FADEL: More than 100 member states of the United Nations recognize a Palestinian state. The U.S. and many Western European countries do not. With me now is journalist Miguel Macias, who is in Spain. Good morning.

MIGUEL MACIAS, BYLINE: Good morning, Leila.

FADEL: So this has been talked about for a while. It was not quite a secret that it was going to happen. Why now?
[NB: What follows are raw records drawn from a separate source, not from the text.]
Lemma injections_need_schema_token_witness :
  let cmd := lit "cql-stress-cassandra-stress write n=100 -rate threads=4" in
  contains SCHEMA cmd = false /\
  inject_keyspace (lit "bar") 3 cmd = cmd /\
  inject_compaction (lit "LeveledCompactionStrategy") cmd = cmd.
Proof.
  split; [reflexivity|].
  apply (injections_need_schema_token (lit "bar")
           (lit "LeveledCompactionStrategy") 3). reflexivity.
Defined.



(** The scenario of the priority on the whole translation: a configured
    name is injected before the assignment of the command, which stays;
    without a configured name the command keeps its assignment and
    receives no default. *)
Example scenario_explicit_name :
  translated (thread "cql-stress-cassandra-stress write -schema keyspace=foo -rate threads=4"
                "bar" "" []) 3
  = Some "cql-stress-cassandra-stress write no-warmup -schema keyspace=bar keyspace=foo -rate threads=4"%string.
Proof. reflexivity. Qed.

Example scenario_existing_assignment :
  translated (thread "cql-stress-cassandra-stress write -schema keyspace=foo -rate threads=4"
                "" "" []) 3
  = Some "cql-stress-cassandra-stress write no-warmup -schema keyspace=foo -rate threads=4"%string.
Proof. reflexivity. Qed.

Example scenario_index_default :
  translated (thread "cql-stress-cassandra-stress write -schema " "" "" []) 3
  = Some "cql-stress-cassandra-stress write no-warmup -schema keyspace=keyspace3 "%string.
Proof. reflexivity. Qed.

(** * The rewriting rules *)

Module RewriteFacts.








Lemma gate_true (b : bool) (f : str -> str) s :
  b = true -> (if b then f s else s) = f s.
Proof. now intros ->. Qed.

(** *** The rate flag *)




(** *** The column count *)









End RewriteFacts.

Import RewriteFacts.

(** * A flag of the command through the rules *)

Module Scenario.

Ltac keeps_sub :=
  apply re_sub_keeps_mid;
  [ vm_compute; reflexivity
  | let suf := fresh "suf" in
    intros suf; cbn [no_match_in]; repeat split; vm_compute; reflexivity ].

Ltac keeps_replace := unfold replace; keeps_sub.

Ltac keeps_gate b f :=
  apply (keeps_if b f (fun s => s)); [|apply keeps_id].

Ltac keeps_rule :=
  lazymatch goal with
  | |- keeps add_no_warmup _ =>
      unfold add_no_warmup;
      keeps_gate (fun s => negb (contains NO_WARMUP s))
                 (re_sub re_warmup tpl_warmup); keeps_sub
  | |- keeps rewrite_col _ =>
      unfold rewrite_col;
      keeps_gate (contains (lit "-col")) (re_sub re_col tpl_col); keeps_sub
  | |- keeps rewrite_rate _ =>
      unfold rewrite_rate;
      keeps_gate (contains (lit "-rate")) (re_sub re_rate tpl_rate); keeps_sub
  | |- keeps rewrite_pop _ =>
      unfold rewrite_pop;
      keeps_gate (contains (lit "-pop")) (re_sub re_pop tpl_pop); keeps_sub
  | |- keeps (inject_keyspace ?name ?idx) _ =>
      unfold inject_keyspace;
      apply (keeps_if (fun _ => truthy name)
               (replace SCHEMA (lit " -schema keyspace=" ++ name ++ lit " "))
               (fun s => if negb (contains KEYSPACE_EQ s)
                         then replace SCHEMA
                                (lit " -schema keyspace=keyspace" ++ of_Z idx
                                   ++ lit " ") s
                         else s));
      [ keeps_replace
      | keeps_gate (fun s => negb (contains KEYSPACE_EQ s))
                   (replace SCHEMA
                      (lit " -schema keyspace=keyspace" ++ of_Z idx ++ lit " "));
        keeps_replace ]
  | |- keeps (inject_compaction ?strategy) _ =>
      unfold inject_compaction;
      keeps_gate (fun s => truthy strategy && negb (contains COMPACTION s))
                 (replace SCHEMA
                    (lit " -schema 'compaction(strategy=" ++ strategy
                       ++ lit ")' "));
      keeps_replace
  end.











End Scenario.

Import Scenario.

Module ScenarioFacts.










End ScenarioFacts.

Import ScenarioFacts.

(** * The rewriting rules on the command *)





(** The scenarios of the rules on the whole translation. *)
Example scenario_rate :
  translated (thread "cql-stress-cassandra-stress write n=10 -rate fixed=50000/s"
                "" "" []) 0
  = Some "cql-stress-cassandra-stress write no-warmup n=10 -rate throttle=50000/s fixed"%string.
Proof. reflexivity. Qed.

Example scenario_pop :
  translated (thread "cql-stress-cassandra-stress write n=10 -pop seq=1..1000000"
                "" "" []) 0
  = Some "cql-stress-cassandra-stress write no-warmup n=10 -pop 'dist=SEQ(1..1000000)'"%string.
Proof. reflexivity. Qed.

(** * Translating a translated command *)






(** * The hard timeout *)

Module TimeoutFacts.

Local Open Scope Z_scope.

(** The product with the float nearest to 0.05 has the integer part of
    the exact twentieth. *)
Lemma exact_product t :
  0 <= t < 2 ^ 50 -> (t * M005) / 2 ^ 57 = t / 20.
Proof.
  intros Ht. unfold M005.
  pose proof (Z.div_mod t 20 ltac:(lia)) as Hd.
  pose proof (Z.mod_pos_bound t 20 ltac:(lia)) as Hr.
  symmetry.
  apply Z.div_unique with (r := t * 7205759403792794 - 2 ^ 57 * (t / 20)); lia.
Qed.

Lemma round53_small m e : 0 <= m < 2 ^ 53 -> round53 m e = (m, e).
Proof.
  intros Hm. unfold round53.
  assert (H : Z.log2 m + 1 <= 53).
  { destruct (Z.eq_dec m 0) as [->|Hn]; [simpl; lia|].
    assert (Z.log2 m < 53) by (apply Z.log2_lt_pow2; lia). lia. }
  apply Z.leb_le in H. now rewrite H.
Qed.

(** Rounding to 53 bits moves the mantissa by at most one unit of the
    last place. *)
Lemma round53_large m e :
  2 ^ 53 <= m ->
  exists s q,
    s = Z.log2 m + 1 - 53 /\ 0 < s /\
    round53 m e = (q, e + s) /\ m / 2 ^ s <= q <= m / 2 ^ s + 1.
Proof.
  intros Hm. unfold round53.
  assert (H : 53 <= Z.log2 m) by (apply Z.log2_le_pow2; lia).
  assert (Hn : (Z.log2 m + 1 <=? 53) = false) by (apply Z.leb_gt; lia).
  rewrite Hn. eexists _, _. split; [reflexivity|]. split; [lia|].
  split; [reflexivity|].
  destruct ((2 ^ (Z.log2 m + 1 - 53 - 1) <? m mod 2 ^ (Z.log2 m + 1 - 53))
            || ((m mod 2 ^ (Z.log2 m + 1 - 53) =? 2 ^ (Z.log2 m + 1 - 53 - 1))
                && Z.odd (m / 2 ^ (Z.log2 m + 1 - 53)))); lia.
Qed.

(** The rounding written out above is the rounding of IEEE 754. *)
Example int_mul_005_is_ieee :
  forallb (fun t => ieee_int_mul_005 t =? int_mul_005 t) timeout_samples = true.
Proof. vm_compute. reflexivity. Qed.

Lemma int_mul_005_twentieth t :
  0 <= t < 2 ^ 50 -> int_mul_005 t = t / 20.
Proof.
  intros Ht. unfold int_mul_005, mul_005.
  destruct (Z.eq_dec t 0) as [->|Hn]; [reflexivity|].
  rewrite Z.sgn_pos, Z.abs_eq by lia.
  rewrite round53_small by lia. rewrite Z.mul_1_l. cbn [Z.add].
  pose proof (exact_product t Ht) as Hex.
  assert (HM : 2 ^ 52 <= M005 < 2 ^ 53) by (unfold M005; lia).
  destruct (Z_lt_le_dec (t * M005) (2 ^ 53)) as [Hs|Hl].
  - rewrite round53_small by nia. unfold trunc, E005. simpl Z.leb.
    cbv iota. exact Hex.
  - destruct (round53_large (t * M005) E005 Hl) as (s & q & Hs & Hs0 & -> & Hq).
    assert (Hlog : Z.log2 (t * M005) < 103).
    { apply Z.log2_lt_pow2; [nia|].
      replace (2 ^ 103) with (2 ^ 50 * 2 ^ 53) by reflexivity. nia. }
    assert (Hs50 : s <= 50) by lia.
    unfold trunc, E005.
    assert (Hneg : (0 <=? -57 + s) = false) by (apply Z.leb_gt; lia).
    rewrite Hneg.
    replace (- (-57 + s)) with (57 - s) by lia.
    set (a := 2 ^ s) in *. set (d := 2 ^ (57 - s)).
    assert (Ha : 0 < a <= 2 ^ 50).
    { split; [apply Z.pow_pos_nonneg; lia|].
      apply Z.pow_le_mono_r; lia. }
    assert (Hd : 0 < d) by (apply Z.pow_pos_nonneg; lia).
    assert (Had : a * d = 2 ^ 57).
    { unfold a, d. rewrite <- Z.pow_add_r by lia. f_equal. lia. }
    set (P := t * M005) in *.
    pose proof (Z.div_mod t 20 ltac:(lia)) as Hdm.
    pose proof (Z.mod_pos_bound t 20 ltac:(lia)) as Hr.
    set (k := t / 20) in *.
    assert (HP : P = k * (2 ^ 57 + 8) + (t mod 20) * M005)
      by (unfold P, M005; lia).
    assert (Hk : 0 <= k) by (unfold k; apply Z.div_pos; lia).
    assert (Hlo : k * d <= P / a).
    { apply Z.div_le_lower_bound; [lia|].
      replace (a * (k * d)) with (k * (a * d)) by ring. rewrite Had.
      unfold M005 in HP. lia. }
    assert (Hhi : P / a < (k + 1) * d - 1).
    { apply Z.div_lt_upper_bound; [lia|].
      replace (a * ((k + 1) * d - 1)) with ((k + 1) * (a * d) - a) by ring.
      rewrite Had. unfold M005 in HP. lia. }
    symmetry. apply Z.div_unique with (r := q - d * k); nia.
Qed.

End TimeoutFacts.

Import TimeoutFacts.

(** C3, amended.  The hard timeout is the soft timeout plus the integer
    part of its twentieth: [int] drops the fraction of the product where
    the claim takes its ceiling. *)
Theorem hard_timeout_floor (t : Z) :
  (0 <= t < 2 ^ 50)%Z -> hard_timeout t = (t + t / 20)%Z.
Proof.
  intros Ht. unfold hard_timeout. now rewrite int_mul_005_twentieth.
Qed.

Lemma hard_timeout_floor_witness :
  (0 <= 3610 < 2 ^ 50)%Z /\ hard_timeout 3610 = 3790%Z.
Proof.
  split; [lia|]. apply (hard_timeout_floor 3610). lia.
Defined.

(** C3 as stated fails: for a soft timeout of 10 seconds the hard
    timeout is 10, and the claimed value is 11. *)
Lemma hard_timeout_not_ceiling :
  hard_timeout 10 = 10%Z /\ claimed_hard_timeout 10 = 11%Z /\
  hard_timeout 10 <> claimed_hard_timeout 10.
Proof. repeat split. discriminate. Qed.

(** * The effects of the translation *)

Module EffectFacts.

(** The translation appends its log entries to the trace and is
    otherwise independent of the trace and of the command runner. *)
Lemma create_stress_cmd_frame (self : Thread) (r1 r2 : ctx)
    (keyspace_idx : Z) (loader : Loader) (t : trace) :
  create_stress_cmd self r1 keyspace_idx loader t =
  (t ++ (if lookup_misses self keyspace_idx loader
         then missing_datacenter_log loader else []),
   snd (run (create_stress_cmd self r2 keyspace_idx loader))).
Proof.
  unfold run, create_stress_cmd, add_nodes, datacenter_qualifier, lookup_misses,
    missing_datacenter_log, bind, ret, raise, emit.
  destruct (node_list self) as [|n ns]; [now rewrite app_nil_r|].
  destruct (contains (lit "-node") (rewrite_cmd self keyspace_idx));
    cbn [negb andb]; [now rewrite app_nil_r|].
  destruct (MULTI_REGION (loader_set self)); cbn [andb];
    [|now rewrite app_nil_r].
  destruct (get_datacenter_name_per_region (loader_set self) (n :: ns))
    as [e|d]; [now rewrite app_nil_r|].
  destruct (d (region loader)) as [[|c dc]|]; cbn [snd app];
    rewrite ?app_nil_r; reflexivity.
Qed.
MACIAS: Well, over the past month, the Spanish prime minister toured Europe to try to convince other countries to join Spain in recognizing Palestine as an independent state. Sanchez was hoping to get the support of as many countries as possible. That effort had some mixed results. Portugal, for example, said no, thank you. But Sanchez was able to enlist Ireland and Norway, for example, which seemed to have been the determining factor here. Now, in late April, Pedro Sanchez ran into some internal political drama. He even considered resigning for a few days. With today's announcement, Sanchez is delivering on an old promise. He's sending a message to the entire world that he's back in business and fulfilling his political agenda.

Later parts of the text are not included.